L’IL-5 est considérée comme la cytokine clé pour le développement de l’éosinophilie. De plus, le rejet aigu des cœurs transgéniques pour l’IL-9 est caractérisé par une infiltration massive d'éosinophiles et est inhibé lors de la neutralisation de l'IL-5. Nous avons entrepris la seconde étude pour investiguer le lien fonctionnel entre l’IL-9 et l’IL-5 dans le rejet d’allogreffe, ce qui permettra de mieux comprendre le recrutement des éosinophiles par l’IL-9.

Bien que le rejet ne soit pas inhibé par le manque d’IL-9, les allogreffes rejetées par les souris déficientes en IL-9 contiennent moins d’éosinophiles par rapport à des souris contrôles et présentent une production plus faible d’IL-5 par les cellules T alloréactives. De manière intéressante, la production optimale d’IL-5 après une stimulation allogénique requiert un récepteur à l’IL-9 (IL-9R) fonctionnel sur les cellules répondeuses. De plus, l’infiltration d’éosinophiles induite par l’IL-9 est absente dans des peaux transplantées sur des receveurs déficients pour le récepteur de l’IL-9. Finalement, la production d’IL-5 par des cellules T CD4+ stimulées par l’anti-CD3 est abolie par la neutralisation de l’IL-9.

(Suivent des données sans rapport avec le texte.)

(** * DiskIO: a reserved disk-space budget enforced through a sentinel file

    A shallow embedding of the [DiskIO] class (src/unnamed/part_000) and of
    [exists] (src/common/fs-extends.ts).  JavaScript numbers that hold byte
    counts are integers ([Z], assumed to stay in the safe-integer range);
    the percentage of the reservation report is computed on binary64 floats
    as the code does.  Path strings are kept as strings; Node's [path.join]
    and the file-system calls of [node:fs] are modelled from their
    documentation, over a file system that maps resolved paths to nodes. *)

From Stdlib Require Import ZArith String Ascii List Floats Uint63 Lia.
From stdpp Require Import gmap strings list fin_maps.
Import ListNotations.
Open Scope string_scope.
Open Scope list_scope.
Open Scope Z_scope.

(** ** JavaScript strings *)

Module JS.

(** [s.split(c)] for a one-character separator. *)
Fixpoint split (sep : ascii) (s : string) : list string :=
  match s with
  | EmptyString => [EmptyString]
  | String c s' =>
      if Ascii.eqb c sep then EmptyString :: split sep s'
      else match split sep s' with
           | [] => [String c EmptyString]
           | w :: ws => String c w :: ws
           end
  end.

(** [Boolean(s)]: a string is truthy unless it is empty. *)
Definition Boolean (s : string) : bool := negb (String.eqb s "").

(** [s.replace(pat, rep)] with a string pattern: the first occurrence only. *)
Fixpoint replace (pat rep s : string) : string :=
  if String.prefix pat s then rep +:+ String.substring (String.length pat) (String.length s - String.length pat) s
  else match s with
       | EmptyString => EmptyString
       | String c s' => String c (replace pat rep s')
       end.

(** Last character of a string, if any. *)
Fixpoint last_char (s : string) : option ascii :=
  match s with
  | EmptyString => None
  | String c EmptyString => Some c
  | String _ s' => last_char s'
  end.

(** [s.replace(/ +/g, ' ')]: every run of spaces becomes one space;
    [in_run] tells that the character before was a space. *)
Fixpoint collapse_spaces (in_run : bool) (s : string) : string :=
  match s with
  | EmptyString => EmptyString
  | String c s' =>
      if Ascii.eqb c " " then
        (if in_run then collapse_spaces true s' else String " " (collapse_spaces true s'))
      else String c (collapse_spaces false s')
  end.

Definition replace_space_runs (s : string) : string := collapse_spaces false s.

Definition startsWith_slash (s : string) : bool :=
  match s with String c _ => Ascii.eqb c "/" | EmptyString => false end.

Definition endsWith_slash (s : string) : bool :=
  match last_char s with Some c => Ascii.eqb c "/" | None => false end.

End JS.

(** ** [node:path] (POSIX) *)

Module Path.

(** One step of [normalizeString]: [res] is the stack of segments kept so
    far, last segment first. *)
Definition norm_step (allowAboveRoot : bool) (res : list string) (seg : string) : list string :=
  if String.eqb seg "" then res
  else if String.eqb seg "." then res
  else if String.eqb seg ".." then
    match res with
    | [] => if allowAboveRoot then [".."] else []
    | top :: below =>
        if String.eqb top ".." then (if allowAboveRoot then ".." :: res else res)
        else below
    end
  else seg :: res.

Definition normalizeString (path : string) (allowAboveRoot : bool) : string :=
  String.concat "/" (rev (fold_left (norm_step allowAboveRoot) (JS.split "/" path) [])).

(** [path.normalize]. *)
Definition normalize (path : string) : string :=
  if String.eqb path "" then "."
  else
    let isAbsolute := JS.startsWith_slash path in
    let trailingSeparator := JS.endsWith_slash path in
    let p := normalizeString path (negb isAbsolute) in
    if String.eqb p "" then
      (if isAbsolute then "/" else if trailingSeparator then "./" else ".")
    else
      let p := if trailingSeparator then p +:+ "/" else p in
      if isAbsolute then "/" +:+ p else p.

(** [path.join(...args)]: the non-empty arguments glued with slashes, then
    normalized. *)
Definition join (args : list string) : string :=
  match List.filter JS.Boolean args with
  | [] => "."
  | parts => normalize (String.concat "/" parts)
  end.

End Path.

(** ** The file system and the calls the class makes on it *)

(** A node of the file system: a regular file with its bytes, or a
    directory.  Entries are keyed by their resolved absolute path, a list
    of segments from the root; the root itself is always a directory. *)
Inductive node :=
| File (data : list Byte.byte)
| Dir.

Inductive error :=
| Error (message : string)
| ENOENT | EEXIST | EISDIR | ENOTDIR | ENOTEMPTY | EBUSY | EBADF | EINVAL
| ERR_OUT_OF_RANGE | ERR_INVALID_ARG_VALUE
| ExecError
| Diverge
| OutOfFuel.

(** The calls issued to the outside, in the order they are issued. *)
Inductive event :=
| EvAccess (p : string)
| EvStat (p : string)
| EvWriteFile (p : string)
| EvTruncate (p : string) (len : Z)
| EvMkdir (p : string)
| EvUnlink (p : string)
| EvReaddir (p : string)
| EvRmdir (p : string)
| EvDu (p : string)
| EvStatfs (p : string)
| EvRandomUUID
| EvClose (fd : nat)
| EvFstat (fd : nat)
| EvRead (fd : nat) (offset length position : Z)
| EvWrite (fd : nat) (offset length position : Z).

Record world := World {
  w_fs : gmap (list string) node;
  w_fds : gmap nat (list string);
  w_block : Z;
  w_dirsz : Z;
  w_uuid : nat -> string;
  w_next : nat;
  w_log : list event
}.

Definition set_fs (fs : gmap (list string) node) (w : world) : world :=
  World fs (w_fds w) (w_block w) (w_dirsz w) (w_uuid w) (w_next w) (w_log w).
Definition set_fds (fds : gmap nat (list string)) (w : world) : world :=
  World (w_fs w) fds (w_block w) (w_dirsz w) (w_uuid w) (w_next w) (w_log w).
Definition set_next (n : nat) (w : world) : world :=
  World (w_fs w) (w_fds w) (w_block w) (w_dirsz w) (w_uuid w) n (w_log w).
Definition add_log (e : event) (w : world) : world :=
  World (w_fs w) (w_fds w) (w_block w) (w_dirsz w) (w_uuid w) (w_next w) (w_log w ++ [e]).

(** *** Computations: a state over the world, with exceptions *)

Inductive result (A : Type) :=
| Ok (a : A)
| Throw (e : error).
Arguments Ok {A} a.
Arguments Throw {A} e.

Definition M (A : Type) : Type := world -> result A * world.

#[global] Instance M_ret : MRet M := fun A a w => (Ok a, w).
#[global] Instance M_bind : MBind M := fun A B f m w =>
  match m w with
  | (Ok a, w') => f a w'
  | (Throw e, w') => (Throw e, w')
  end.

Definition throw {A} (e : error) : M A := fun w => (Throw e, w).
Definition try_catch {A} (m : M A) (handler : error -> M A) : M A := fun w =>
  match m w with
  | (Ok a, w') => (Ok a, w')
  | (Throw e, w') => handler e w'
  end.
Definition issue (e : event) : M unit := fun w => (Ok tt, add_log e w).
Definition get_fs : M (gmap (list string) node) := fun w => (Ok (w_fs w), w).
Definition put_fs (fs : gmap (list string) node) : M unit := fun w => (Ok tt, set_fs fs w).
Definition get_fds : M (gmap nat (list string)) := fun w => (Ok (w_fds w), w).
Definition put_fds (fds : gmap nat (list string)) : M unit := fun w => (Ok tt, set_fds fds w).
Definition get_world : M world := fun w => (Ok w, w).

(** *** Paths as the operating system resolves them *)

Module Fs.

(** Path resolution on segments: empty and [.] segments are skipped, [..]
    goes to the parent (the root is its own parent).  No symbolic links;
    a relative path is resolved from the root.  The resolution is done on
    the text of the path: it is what the operating system finds for the
    paths [path.join] produces from entry names (no [..] is left in them
    and no slash ends them); the operating system itself refuses the
    empty path, and a regular file followed by a slash or a dot. *)
Definition walk_step (stack : list string) (seg : string) : list string :=
  if String.eqb seg "" then stack
  else if String.eqb seg "." then stack
  else if String.eqb seg ".." then tail stack
  else seg :: stack.

Definition resolve (p : string) : list string :=
  rev (fold_left walk_step (JS.split "/" p) []).

Definition lookup (fs : gmap (list string) node) (r : list string) : option node :=
  match r with
  | [] => Some Dir
  | _ => fs !! r
  end.

(** Why a path that leads nowhere does so, going down from [base]: the
    first segment that is not a directory decides, [ENOTDIR] when a
    regular file stands in the way, [ENOENT] when nothing is there. *)
Fixpoint obstacle (fs : gmap (list string) node) (base segs : list string) : error :=
  match segs with
  | [] => ENOENT
  | s :: rest =>
      match lookup fs (base ++ [s]) with
      | Some Dir => obstacle fs (base ++ [s]) rest
      | Some (File _) => ENOTDIR
      | None => ENOENT
      end
  end.

Fixpoint strip_prefix (p q : list string) : option (list string) :=
  match p, q with
  | [], _ => Some q
  | a :: p', b :: q' => if String.eqb a b then strip_prefix p' q' else None
  | _ :: _, [] => None
  end.

(** [q] is a direct entry of directory [p]: its name. *)
Definition child_of (p q : list string) : option string :=
  match strip_prefix p q with
  | Some [x] => Some x
  | _ => None
  end.

(** [q] lies strictly below [p]. *)
Definition under (p q : list string) : bool :=
  match strip_prefix p q with
  | Some (_ :: _) => true
  | _ => false
  end.

Definition children (fs : gmap (list string) node) (p : list string) : list string :=
  omap (fun e => child_of p e.1) (map_to_list fs).

Definition node_size (dirsz : Z) (n : node) : Z :=
  match n with
  | File data => Z.of_nat (length data)
  | Dir => dirsz
  end.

En conclusion, nous pouvons dire que l'IL-9 est capable d'induire un rejet de type Th2, caractérisé par une forte infiltration d’éosinophiles et une dépendance à l'IL-5 et à l'IL-4. Notre étude montre également que l’IL-9 peut agir directement sur les cellules T CD4+ pour induire leur capacité à sécréter de l’IL-5. Cependant, l’IL-9 n’est pas indispensable au processus de rejet Th2 et il est probable que lorsque l’IL-9 est bloquée d'autres cytokines soient capables de compenser son absence. Notre étude permet une meilleure compréhension des voies complexes du recrutement des éosinophiles.